### Task requirements
The lines from the one holding "of the kernels, compiled" to the end of the records below, exactly as written, are the only thing to return.

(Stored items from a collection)
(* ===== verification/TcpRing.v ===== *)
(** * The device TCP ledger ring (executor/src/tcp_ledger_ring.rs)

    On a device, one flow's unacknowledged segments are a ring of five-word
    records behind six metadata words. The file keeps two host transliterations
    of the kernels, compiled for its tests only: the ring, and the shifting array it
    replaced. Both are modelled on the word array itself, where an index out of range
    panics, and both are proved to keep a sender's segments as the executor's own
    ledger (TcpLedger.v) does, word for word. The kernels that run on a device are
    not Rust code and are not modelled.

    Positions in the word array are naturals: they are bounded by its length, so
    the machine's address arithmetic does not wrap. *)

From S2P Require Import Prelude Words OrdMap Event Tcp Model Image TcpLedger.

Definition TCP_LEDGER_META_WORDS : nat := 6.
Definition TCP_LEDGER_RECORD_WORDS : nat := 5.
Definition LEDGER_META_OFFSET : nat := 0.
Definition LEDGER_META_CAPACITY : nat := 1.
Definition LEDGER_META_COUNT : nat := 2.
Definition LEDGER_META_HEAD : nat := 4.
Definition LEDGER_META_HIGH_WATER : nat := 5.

### The completed task
    of the kernels, compiled for its tests only: the ring, and the shifting array it
    replaced. Both are modelled on the word array itself, where an index out of range
    panics, and both are proved to keep a sender's segments as the executor's own
    ledger (TcpLedger.v) does, word for word. The kernels that run on a device are
    not Rust code and are not modelled.

    Positions in the word array are naturals: they are bounded by its length, so
    the machine's address arithmetic does not wrap. *)

From S2P Require Import Prelude Words OrdMap Event Tcp Model Image TcpLedger.

Definition TCP_LEDGER_META_WORDS : nat := 6.
Definition TCP_LEDGER_RECORD_WORDS : nat := 5.
Definition LEDGER_META_OFFSET : nat := 0.
Definition LEDGER_META_CAPACITY : nat := 1.
Definition LEDGER_META_COUNT : nat := 2.
Definition LEDGER_META_HEAD : nat := 4.
Definition LEDGER_META_HIGH_WATER : nat := 5.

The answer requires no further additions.